Stored data.
※ ※ ※

(** The target of an angle of at most 180 degrees, at a scale factor
    under which 181 degrees fit the field. *)
Lemma scaled_angle_fits (s x : float) :
  (0 < value s)%Q -> (value s * 181 < inject_Z (2 ^ 32))%Q ->
  is_finite x = true -> (- pow2 (-43) <= value x <= 180 + pow2 (-43))%Q ->
  is_finite (s * x) = true /\ 0 <= toward_zero (value (s * x)) < 2 ^ 32.
Proof.
  intros Hs Hfit Hfx [Hlo Hhi].
  destruct (positive_float s Hs) as (ms & es & Es).
  assert (HS : value s = (inject_Z (Zpos ms) * pow2 es)%Q).
  { unfold value. rewrite Es. reflexivity. }
  set (F := SFmul prec emax (S754_finite false ms es) (Prim2SF x)).
  assert (HF : Prim2SF (s * x) = F).
  { rewrite FloatAxioms.mul_spec. unfold SF64mul. rewrite Es. reflexivity. }
  destruct (SFmul_spec (S754_finite false ms es) (Prim2SF x) eq_refl Hfx)
    as (_ & HFsign & HFround).
  pose proof (SFmul_overflow (S754_finite false ms es) (Prim2SF x) eq_refl Hfx) as HFover.
  cbv zeta in HFsign, HFround. fold F in HFsign, HFround, HFover.
  cbn [SFsign xorb] in HFsign. cbn [SFabsQ] in HFround, HFover. rewrite <- HS in HFround, HFover.
  set (S := value s) in *.
  set (a := SFabsQ (Prim2SF x)) in *.
  pose proof (SFabsQ_nonneg (Prim2SF x)) as Ha. fold a in Ha.
  pose proof (SFabsQ_nonneg F) as HFa.
  pose proof (pow2_pos (-1075)) as Ht. pose proof (pow2_pos (-53)) as Hu.
  pose proof (pow2_pos (-43)) as Hw.
  pose proof (tiny_below (-60) ltac:(lia)) as Ht60.
  assert (Hc1 : ((180 + pow2 (-43)) * (1 + pow2 (-53)) <= 181)%Q) by (vm_compute; discriminate).
  assert (Hc2 : (inject_Z (2 ^ 32) * (pow2 (-43) * (1 + pow2 (-53))) + pow2 (-60) < 1)%Q)
    by (vm_compute; reflexivity).
  assert (Hc3 : (pow2 (-1021) <= pow2 (-60))%Q) by (apply pow2_le; lia).
  assert (Hc4 : (2 * pow2 (-60) < 1)%Q) by (vm_compute; reflexivity).
  assert (Hc5 : (inject_Z (2 ^ 32) < pow2 971)%Q).
  { rewrite <- pow2_Z by lia. apply pow2_lt. lia. }
  assert (Hvx : (value x == if SFsign (Prim2SF x) then - a else a)%Q) by reflexivity.
  assert (Ha181 : (a <= 180 + pow2 (-43))%Q).
  { destruct (SFsign (Prim2SF x)); rewrite Hvx in Hlo, Hhi; lra. }
  assert (Hw181 : (180 + pow2 (-43) <= 181)%Q).
  { revert Hc1 Hu Hw. generalize (pow2 (-43)) (pow2 (-53)). intros w u **. nra. }
  assert (HSa181 : (S * a <= S * 181)%Q).
  { apply Qmult_le_l; [exact Hs | lra]. }
  assert (HSa : (S * a < inject_Z (2 ^ 32))%Q) by lra.
  assert (Hfin : SFfinite F = true).
  { destruct (SFfinite F); [reflexivity|exfalso]. specialize (HFover eq_refl). lra. }
  specialize (HFround Hfin).
  split; [unfold is_finite; rewrite HF; exact Hfin|].
  assert (HvF : (value (s * x) == if SFsign (Prim2SF x) then - SFabsQ F else SFabsQ F)%Q).
  { unfold value. rewrite HF. unfold SF2Q. rewrite HFsign. reflexivity. }
  assert (HSan : (0 <= S * a)%Q) by nra.
  pose proof (rounds_to_above _ _ HFround HSan) as Hup.
  pose proof (toward_zero_bounds (value (s * x))) as Hb. cbv zeta in Hb.
  set (n := toward_zero (value (s * x))) in *.
  destruct Hb as [Hb1 Hb2].
  destruct (SFsign (Prim2SF x)).
  - (* an angle of zero or just below *)
    assert (Hasmall : (a <= pow2 (-43))%Q) by (rewrite Hvx in Hlo; lra).
    assert (HFsmall : (SFabsQ F < 1)%Q).
    { assert (HStop : (S <= inject_Z (2 ^ 32))%Q) by lra.
      assert (H1 : (S * a <= inject_Z (2 ^ 32) * pow2 (-43))%Q).
      { apply Qmult_le_compat_nonneg; split; lra. }
      assert (H2 : (S * a * (1 + pow2 (-53)) <= inject_Z (2 ^ 32) * pow2 (-43) * (1 + pow2 (-53)))%Q).
      { apply Qmult_le_compat_r; lra. }
      revert Hup H2 Hc2 Ht Ht60.
      generalize (SFabsQ F) (S * a * (1 + pow2 (-53)))%Q (inject_Z (2 ^ 32)) (pow2 (-43))
        (pow2 (-53)) (pow2 (-1075)) (pow2 (-60)).
      intros f sa top w u t t60 **. lra. }
    assert (Hn0 : n = 0).
    { destruct (Qlt_le_dec (value (s * x)) 0) as [Hneg|Hnn].
      - specialize (Hb2 Hneg). rewrite HvF in Hb2.
        assert (H1 : (inject_Z (-1) < inject_Z n)%Q) by (change (inject_Z (-1)) with (-1 # 1)%Q; lra).
        assert (H2 : (inject_Z n < inject_Z 1)%Q) by (change (inject_Z 1) with 1%Q; lra).
        rewrite <- Zlt_Qlt in H1, H2. lia.
      - specialize (Hb1 Hnn). rewrite HvF in Hb1.
        assert (H1 : (inject_Z (-1) < inject_Z n)%Q) by (change (inject_Z (-1)) with (-1 # 1)%Q; lra).
        assert (H2 : (inject_Z n < inject_Z 1)%Q) by (change (inject_Z 1) with 1%Q; lra).
        rewrite <- Zlt_Qlt in H1, H2. lia. }
    rewrite Hn0. split; [lia | reflexivity].
  - assert (Hnn : (0 <= value (s * x))%Q) by (rewrite HvF; exact HFa).
    specialize (Hb1 Hnn). rewrite HvF in Hb1.
    assert (HFtop : (SFabsQ F < inject_Z (2 ^ 32))%Q).
    { destruct HFround as [Hr|[Hr1 Hr2]]; apply Qabs_Qle_condition in Hr || apply Qabs_Qle_condition in Hr2.
      - revert Hr Hc1 Ha181 Hfit Hs Ha Hu Hw.
        generalize (SFabsQ F) (inject_Z (2 ^ 32)) (pow2 (-43)) (pow2 (-53)).
        intros f top w u **. nra.
      - assert (1 <= inject_Z (2 ^ 32))%Q by (rewrite <- (Zle_Qle 1); lia).
        revert Hr1 Hr2 Hc3 Hc4 Ht Ht60 H.
        generalize (SFabsQ F) (inject_Z (2 ^ 32)) (pow2 (-1021)) (pow2 (-1075)) (pow2 (-60))
          (S * a)%Q.
        intros f top t1021 t t60 sa **. lra. }
    assert (H1 : (inject_Z (-1) < inject_Z n)%Q) by (change (inject_Z (-1)) with (-1 # 1)%Q; lra).
    assert (H2 : (inject_Z n < inject_Z (2 ^ 32))%Q) by lra.
    rewrite <- Zlt_Qlt in H1, H2. lia.
Qed.
(** Every integer in decimal is parsed as itself. *)
Lemma parseInt_decimal (z : Z) : parseInt (decimal z) = Int z.
Proof.
  destruct z as [|p|p].
  - reflexivity.
  - rewrite <- (append_empty (decimal (Z.pos p))).
    apply parseInt_prefix; [lia | reflexivity].
  - unfold decimal. cbn [Z.to_int NilZero.string_of_int].
    destruct (to_uint_not_zero p) as (N & Z0).
    assert (S0 : NilZero.string_of_uint (Pos.to_uint p)
                 = NilEmpty.string_of_uint (Pos.to_uint p)).
    { unfold NilZero.string_of_uint.
      destruct (Pos.to_uint p); try reflexivity. congruence. }
    rewrite S0. unfold parseInt.
    rewrite trimStart_printable by (vm_compute; split; reflexivity).
    cbv iota beta.
    pose proof (magnitude_uint (Pos.to_uint p) "" N Z0 eq_refl) as M.
    rewrite append_empty in M. rewrite M, valueAcc_to_uint. reflexivity.
Qed.

End ParseInt.

(* ================================================================= *)
(** ** The id of PUT and DELETE *)

Section PathId.
Import Js Store Repo Seed Spec Server.



End PathId.

(* ================================================================= *)
(** ** Failures seen by the client *)

Section ClientErrors.
Import Js Client.

(** The claim of C8 fails as stated.  A transport failure whose
    TypeError does not mention "fetch" yields the message of that error,
    not the fixed text; and a response whose body is no JSON yields
    status 0, not the status of the response. *)
Lemma transport_failure_with_other_message :
  apiRequest (T:=unit) (FetchThrows (TypeError "Load failed"))
  = Throws (mkApiError "Load failed" 0)
  /\ mkApiError "Load failed" 0 <> mkApiError NETWORK_ERROR 0
  /\ apiRequest (T:=unit)
       (Responds (mkFetchResponse false 502 "Bad Gateway"
                    (JsonThrows (OtherError "Unexpected token < in JSON"))))
     = Throws (mkApiError "Unexpected token < in JSON" 0).
Proof. repeat split. discriminate. Qed.

(** C8, amended.  When [fetch] throws a TypeError whose message contains
    "fetch", apiRequest throws the ApiError with the fixed network
    message and status 0.  Any other Error thrown by [fetch] yields
    status 0 with the message of that error, and a thrown value that is
    no Error yields status 0 with "An unexpected error occurred".  What
    [response.json()] throws is treated as if [fetch] had thrown it.  A
    failure made from a parsed envelope, which is what a response that
    is not ok or an envelope without success gives, carries the status
    of the response and, as message, the error of the envelope or,
    when that is absent or empty, "HTTP status: statusText" for a
    response that is not ok and "API request failed" for one that is;
    as the status of a response is not 0, it differs from the network
    error. *)
Theorem network_error_is_distinguished (T : Type) :
  (forall msg,
     includes msg "fetch" = true ->
     apiRequest (T:=T) (FetchThrows (TypeError msg))
     = Throws (mkApiError NETWORK_ERROR 0))
  /\ (forall msg,
        includes msg "fetch" = false ->
        apiRequest (T:=T) (FetchThrows (TypeError msg))
        = Throws (mkApiError msg 0))
  /\ (forall msg,
        apiRequest (T:=T) (FetchThrows (OtherError msg))
        = Throws (mkApiError msg 0))
  /\ apiRequest (T:=T) (FetchThrows NotAnError)
     = Throws (mkApiError "An unexpected error occurred" 0)
  /\ (forall r t,
        json r = JsonThrows t ->
        apiRequest (T:=T) (Responds r) = apiRequest (FetchThrows t))
  /\ (forall r d,
        json r = Json d ->
        ok r = false \/ success d = false ->
        exists e,
          apiRequest (T:=T) (Responds r) = Throws e
          /\ status e = http_status r
          /\ message e
             = orElse (error d)
                 (if ok r then "API request failed"
                  else "HTTP " ++ decimal (http_status r) ++ ": "
                       ++ statusText r)
          /\ (http_status r <> 0 -> e <> mkApiError NETWORK_ERROR 0)).
Proof.
  split; [|split; [|split; [|split; [|split]]]].
  - intros msg H. simpl. now rewrite H.
  - intros msg H. simpl. now rewrite H.
  - reflexivity.
  - reflexivity.
  - intros r t J. simpl. now rewrite J.
  - intros r d J H.
    exists (mkApiError
              (orElse (error d)
                 (if ok r then "API request failed"
                  else "HTTP " ++ decimal (http_status r) ++ ": "
                       ++ statusText r))
              (http_status r)).
    split; [|split; [reflexivity|split; [reflexivity|]]].
    + cbn [apiRequest]. rewrite J.
      destruct (ok r); cbn [negb]; [|reflexivity].
      destruct H as [H|H]; [discriminate|]. now rewrite H.
    + intros S0 N. injection N as _ N. contradiction.
Qed.
(** The descriptor that the struct literal of [New] puts in each field. *)
Definition New_desc (field : e.Desc) : Desc :=
  match field with
  | e.up =>
      NewDesc (BuildFQName Namespace "" "up")
        "Could the memcached server be reached."
        ["server"]
  | e.uptime =>
      NewDesc (BuildFQName Namespace "" "uptime_seconds")
        "Number of seconds since the server started."
        ["server"]
  | e.time =>
      NewDesc (BuildFQName Namespace "" "time_seconds")
        "current UNIX time according to the server."
        ["server"]
  | e.version =>
      NewDesc (BuildFQName Namespace "" "version")
        "The version of this memcached server."
        ["version"; "server"]
  | e.rusageUser =>
      NewDesc (BuildFQName Namespace "" "process_user_cpu_seconds_total")
        "Accumulated user time for this process."
        ["server"]
  | e.rusageSystem =>
      NewDesc (BuildFQName Namespace "" "process_system_cpu_seconds_total")
        "Accumulated system time for this process."
        ["server"]
  | e.bytesRead =>
      NewDesc (BuildFQName Namespace "" "read_bytes_total")
        "Total number of bytes read by this server from network."
        ["server"]
  | e.bytesWritten =>
      NewDesc (BuildFQName Namespace "" "written_bytes_total")
        "Total number of bytes sent by this server to network."
        ["server"]
  | e.currentConnections =>
      NewDesc (BuildFQName Namespace "" "current_connections")
        "Current number of open connections."
        ["server"]
  | e.maxConnections =>
      NewDesc (BuildFQName Namespace "" "max_connections")
        "Maximum number of clients allowed."
        ["server"]
  | e.connectionsTotal =>
      NewDesc (BuildFQName Namespace "" "connections_total")
        "Total number of connections opened since the server started running."
        ["server"]
  | e.rejectedConnections =>
      NewDesc (BuildFQName Namespace "" "connections_rejected_total")
        "Total number of connections rejected due to hitting the memcached's -c limit in maxconns_fast mode."
        ["server"]
  | e.connsYieldedTotal =>
      NewDesc (BuildFQName Namespace "" "connections_yielded_total")
        "Total number of connections yielded running due to hitting the memcached's -R limit."
        ["server"]
  | e.listenerDisabledTotal =>
      NewDesc (BuildFQName Namespace "" "connections_listener_disabled_total")
        "Number of times that memcached has hit its connections limit and disabled its listener."
        ["server"]
  | e.currentBytes =>
      NewDesc (BuildFQName Namespace "" "current_bytes")
        "Current number of bytes used to store items."
        ["server"]
  | e.limitBytes =>
      NewDesc (BuildFQName Namespace "" "limit_bytes")
        "Number of bytes this server is allowed to use for storage."
        ["server"]
  | e.commands =>
      NewDesc (BuildFQName Namespace "" "commands_total")
        "Total number of all requests broken down by command (get, set, etc.) and status."
        ["command"; "status"; "server"]
  | e.items =>
      NewDesc (BuildFQName Namespace "" "current_items")
        "Current number of items stored by this instance."
        ["server"]
  | e.itemsTotal =>
      NewDesc (BuildFQName Namespace "" "items_total")
        "Total number of items stored during the life of this instance."
        ["server"]
  | e.evictions =>
      NewDesc (BuildFQName Namespace "" "items_evicted_total")
        "Total number of valid items removed from cache to free memory for new items."
        ["server"]
  | e.reclaimed =>
      NewDesc (BuildFQName Namespace "" "items_reclaimed_total")
        "Total number of times an entry was stored using memory from an expired entry."
        ["server"]
  | e.lruCrawlerEnabled =>
      NewDesc (BuildFQName Namespace subsystemLruCrawler "enabled")
        "Whether the LRU crawler is enabled."
        ["server"]
  | e.lruCrawlerSleep =>
      NewDesc (BuildFQName Namespace subsystemLruCrawler "sleep")
        "Microseconds to sleep between LRU crawls."
        ["server"]
  | e.lruCrawlerMaxItems =>
      NewDesc (BuildFQName Namespace subsystemLruCrawler "to_crawl")
        "Max items to crawl per slab per run."
        ["server"]
  | e.lruMaintainerThread =>
      NewDesc (BuildFQName Namespace subsystemLruCrawler "maintainer_thread")
        "Split LRU mode and background threads."
        ["server"]
  | e.lruHotPercent =>
      NewDesc (BuildFQName Namespace subsystemLruCrawler "hot_percent")
        "Percent of slab memory reserved for HOT LRU."
        ["server"]
  | e.lruWarmPercent =>
      NewDesc (BuildFQName Namespace subsystemLruCrawler "warm_percent")
        "Percent of slab memory reserved for WARM LRU."
        ["server"]
  | e.lruHotMaxAgeFactor =>
      NewDesc (BuildFQName Namespace subsystemLruCrawler "hot_max_factor")
        "Set idle age of HOT LRU to COLD age * this"
        ["server"]
  | e.lruWarmMaxAgeFactor =>
      NewDesc (BuildFQName Namespace subsystemLruCrawler "warm_max_factor")
        "Set idle age of WARM LRU to COLD age * this"
        ["server"]
  | e.lruCrawlerStarts =>
      NewDesc (BuildFQName Namespace subsystemLruCrawler "starts_total")
        "Times an LRU crawler was started."
        ["server"]
  | e.lruCrawlerReclaimed =>
      NewDesc (BuildFQName Namespace subsystemLruCrawler "reclaimed_total")
        "Total items freed by LRU Crawler."
        ["server"]
  | e.lruCrawlerItemsChecked =>
      NewDesc (BuildFQName Namespace subsystemLruCrawler "items_checked_total")
        "Total items examined by LRU Crawler."
        ["server"]
  | e.lruCrawlerMovesToCold =>
      NewDesc (BuildFQName Namespace subsystemLruCrawler "moves_to_cold_total")
        "Total number of items moved from HOT/WARM to COLD LRU's."
        ["server"]
  | e.lruCrawlerMovesToWarm =>
      NewDesc (BuildFQName Namespace subsystemLruCrawler "moves_to_warm_total")
        "Total number of items moved from COLD to WARM LRU."
        ["server"]
  | e.lruCrawlerMovesWithinLru =>
      NewDesc (BuildFQName Namespace subsystemLruCrawler "moves_within_lru_total")
        "Total number of items reshuffled within HOT or WARM LRU's."
        ["server"]
  | e.malloced =>
      NewDesc (BuildFQName Namespace "" "malloced_bytes")
        "Number of bytes of memory allocated to slab pages."
        ["server"]
  | e.itemsNumber =>
      NewDesc (BuildFQName Namespace subsystemSlab "current_items")
        "Number of items currently stored in this slab class."
        ["slab"; "server"]
  | e.itemsAge =>
      NewDesc (BuildFQName Namespace subsystemSlab "items_age_seconds")
        "Number of seconds the oldest item has been in the slab class."
        ["slab"; "server"]
  | e.itemsCrawlerReclaimed =>
      NewDesc (BuildFQName Namespace subsystemSlab "items_crawler_reclaimed_total")
        "Number of items freed by the LRU Crawler."
        ["slab"; "server"]
  | e.itemsEvicted =>
      NewDesc (BuildFQName Namespace subsystemSlab "items_evicted_total")
        "Total number of times an item had to be evicted from the LRU before it expired."
        ["slab"; "server"]
  | e.itemsEvictedNonzero =>
      NewDesc (BuildFQName Namespace subsystemSlab "items_evicted_nonzero_total")
        "Total number of times an item which had an explicit expire time set had to be evicted from the LRU before it expired."
        ["slab"; "server"]
  | e.itemsEvictedTime =>
      NewDesc (BuildFQName Namespace subsystemSlab "items_evicted_time_seconds")
        "Seconds since the last access for the most recent item evicted from this class."
        ["slab"; "server"]
  | e.itemsEvictedUnfetched =>
      NewDesc (BuildFQName Namespace subsystemSlab "items_evicted_unfetched_total")
        "Total nmber of items evicted and never fetched."
        ["slab"; "server"]
  | e.itemsExpiredUnfetched =>
      NewDesc (BuildFQName Namespace subsystemSlab "items_expired_unfetched_total")
        "Total number of valid items evicted from the LRU which were never touched after being set."
        ["slab"; "server"]
  | e.itemsOutofmemory =>
      NewDesc (BuildFQName Namespace subsystemSlab "items_outofmemory_total")
        "Total number of items for this slab class that have triggered an out of memory error."
        ["slab"; "server"]
  | e.itemsReclaimed =>
      NewDesc (BuildFQName Namespace subsystemSlab "items_reclaimed_total")
        "Total number of items reclaimed."
        ["slab"; "server"]
  | e.itemsTailrepairs =>
      NewDesc (BuildFQName Namespace subsystemSlab "items_tailrepairs_total")
        "Total number of times the entries for a particular ID need repairing."
        ["slab"; "server"]
  | e.itemsMovesToCold =>
      NewDesc (BuildFQName Namespace subsystemSlab "items_moves_to_cold")
        "Number of items moved from HOT or WARM into COLD."
        ["slab"; "server"]
  | e.itemsMovesToWarm =>
      NewDesc (BuildFQName Namespace subsystemSlab "items_moves_to_warm")
        "Number of items moves from COLD into WARM."
        ["slab"; "server"]
  | e.itemsMovesWithinLru =>
      NewDesc (BuildFQName Namespace subsystemSlab "items_moves_within_lru")
        "Number of times active items were bumped within HOT or WARM."
        ["slab"; "server"]
  | e.itemsHot =>
      NewDesc (BuildFQName Namespace subsystemSlab "hot_items")
        "Number of items presently stored in the HOT LRU."
        ["slab"; "server"]
  | e.itemsWarm =>
      NewDesc (BuildFQName Namespace subsystemSlab "warm_items")
        "Number of items presently stored in the WARM LRU."
        ["slab"; "server"]
  | e.itemsCold =>
      NewDesc (BuildFQName Namespace subsystemSlab "cold_items")
        "Number of items presently stored in the COLD LRU."
        ["slab"; "server"]
  | e.itemsTemporary =>
      NewDesc (BuildFQName Namespace subsystemSlab "temporary_items")
        "Number of items presently stored in the TEMPORARY LRU."
        ["slab"; "server"]
  | e.itemsAgeOldestHot =>
      NewDesc (BuildFQName Namespace subsystemSlab "hot_age_seconds")
        "Age of the oldest item in HOT LRU."
        ["slab"; "server"]
  | e.itemsAgeOldestWarm =>
      NewDesc (BuildFQName Namespace subsystemSlab "warm_age_seconds")
        "Age of the oldest item in HOT LRU."
        ["slab"; "server"]
  | e.itemsLruHits =>
      NewDesc (BuildFQName Namespace subsystemSlab "lru_hits_total")
        "Number of get_hits to the LRU."
        ["slab"; "lru"; "server"]
  | e.slabsChunkSize =>
      NewDesc (BuildFQName Namespace subsystemSlab "chunk_size_bytes")
        "Number of bytes allocated to each chunk within this slab class."
        ["slab"; "server"]
  | e.slabsChunksPerPage =>
      NewDesc (BuildFQName Namespace subsystemSlab "chunks_per_page")
        "Number of chunks within a single page for this slab class."
        ["slab"; "server"]
  | e.slabsCurrentPages =>
      NewDesc (BuildFQName Namespace subsystemSlab "current_pages")
        "Number of pages allocated to this slab class."
        ["slab"; "server"]
  | e.slabsCurrentChunks =>
      NewDesc (BuildFQName Namespace subsystemSlab "current_chunks")
        "Number of chunks allocated to this slab class."
        ["slab"; "server"]
  | e.slabsChunksUsed =>
      NewDesc (BuildFQName Namespace subsystemSlab "chunks_used")
        "Number of chunks allocated to an item."
        ["slab"; "server"]
  | e.slabsChunksFree =>
      NewDesc (BuildFQName Namespace subsystemSlab "chunks_free")
        "Number of chunks not yet allocated items."
        ["slab"; "server"]
  | e.slabsChunksFreeEnd =>
      NewDesc (BuildFQName Namespace subsystemSlab "chunks_free_end")
        "Number of free chunks at the end of the last allocated page."
        ["slab"; "server"]
  | e.slabsMemRequested =>
      NewDesc (BuildFQName Namespace subsystemSlab "mem_requested_bytes")
        "Number of bytes of memory actual items take up within a slab."
        ["slab"; "server"]
  | e.slabsCommands =>
      NewDesc (BuildFQName Namespace subsystemSlab "commands_total")
        "Total number of all requests broken down by command (get, set, etc.) and status per slab."
        ["slab"; "command"; "status"; "server"]
  | e.extstoreCompactLost =>
      NewDesc (BuildFQName Namespace "" "extstore_compact_lost_total")
        "Total number of items lost because they were locked during extstore compaction."
        ["server"]
  | e.extstoreCompactRescues =>
      NewDesc (BuildFQName Namespace "" "extstore_compact_rescued_total")
        "Total number of items moved to a new page during extstore compaction,"
        ["server"]
  | e.extstoreCompactSkipped =>
      NewDesc (BuildFQName Namespace "" "extstore_compact_skipped_total")
        "Total number of items dropped due to inactivity during extstore compaction."
        ["server"]
  | e.extstorePageAllocs =>
      NewDesc (BuildFQName Namespace "" "extstore_pages_allocated_total")
        "Total number of times a page was allocated in extstore."
        ["server"]
  | e.extstorePageEvictions =>
      NewDesc (BuildFQName Namespace "" "extstore_pages_evicted_total")
        "Total number of times a page was evicted from extstore."
        ["server"]
  | e.extstorePageReclaims =>
      NewDesc (BuildFQName Namespace "" "extstore_pages_reclaimed_total")
        "Total number of times an empty extstore page was freed."
        ["server"]
  | e.extstorePagesFree =>
      NewDesc (BuildFQName Namespace "" "extstore_pages_free")
        "Number of extstore pages not yet containing any items."
        ["server"]
  | e.extstorePagesUsed =>
      NewDesc (BuildFQName Namespace "" "extstore_pages_used")
        "Number of extstore pages containing at least one item."
        ["server"]
  | e.extstoreObjectsEvicted =>
      NewDesc (BuildFQName Namespace "" "extstore_objects_evicted_total")
        "Total number of items evicted from extstore to free up space."
        ["server"]
  | e.extstoreObjectsRead =>
      NewDesc (BuildFQName Namespace "" "extstore_objects_read_total")
        "Total number of items read from extstore."
        ["server"]
  | e.extstoreObjectsWritten =>
      NewDesc (BuildFQName Namespace "" "extstore_objects_written_total")
        "Total number of items written to extstore."
        ["server"]
  | e.extstoreObjectsUsed =>
      NewDesc (BuildFQName Namespace "" "extstore_objects_used")
        "Number of items stored in extstore."
        ["server"]
  | e.extstoreBytesEvicted =>
      NewDesc (BuildFQName Namespace "" "extstore_bytes_evicted_total")
        "Total number of bytes evicted from extstore to free up space."
        ["server"]
  | e.extstoreBytesWritten =>
      NewDesc (BuildFQName Namespace "" "extstore_bytes_written_total")
        "Total number of bytes written to extstore."
        ["server"]
  | e.extstoreBytesRead =>
      NewDesc (BuildFQName Namespace "" "extstore_bytes_read_total")
        "Total number of bytes read from extstore."
        ["server"]
  | e.extstoreBytesUsed =>
      NewDesc (BuildFQName Namespace "" "extstore_bytes_used")
        "Current number of bytes used to store items in extstore."
        ["server"]
  | e.extstoreBytesFragmented =>
      NewDesc (BuildFQName Namespace "" "extstore_bytes_fragmented")
        "Current number of bytes in extstore pages allocated but not used to store an object."
        ["server"]
  | e.extstoreBytesLimit =>
      NewDesc (BuildFQName Namespace "" "extstore_bytes_limit")
        "Number of bytes of external storage allocated for this server."
        ["server"]
  | e.extstoreIOQueueDepth =>
      NewDesc (BuildFQName Namespace "" "extstore_io_queue_depth")
        "Number of items in the I/O queue waiting to be processed."
        ["server"]
  | e.acceptingConnections =>
      NewDesc (BuildFQName Namespace "" "accepting_connections")
        "The Memcached server is currently accepting new connections."
        ["server"]
  end.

※ ※ ※

WHAT TO PRODUCE.
Write down again the exact lines running from the beginning of the data to the line containing "destruct (positive_float s", with both ends included.

ANSWER AREA.
(** The target of an angle of at most 180 degrees, at a scale factor
    under which 181 degrees fit the field. *)
Lemma scaled_angle_fits (s x : float) :
  (0 < value s)%Q -> (value s * 181 < inject_Z (2 ^ 32))%Q ->
  is_finite x = true -> (- pow2 (-43) <= value x <= 180 + pow2 (-43))%Q ->
  is_finite (s * x) = true /\ 0 <= toward_zero (value (s * x)) < 2 ^ 32.
Proof.
  intros Hs Hfit Hfx [Hlo Hhi].
  destruct (positive_float s Hs) as (ms & es & Es).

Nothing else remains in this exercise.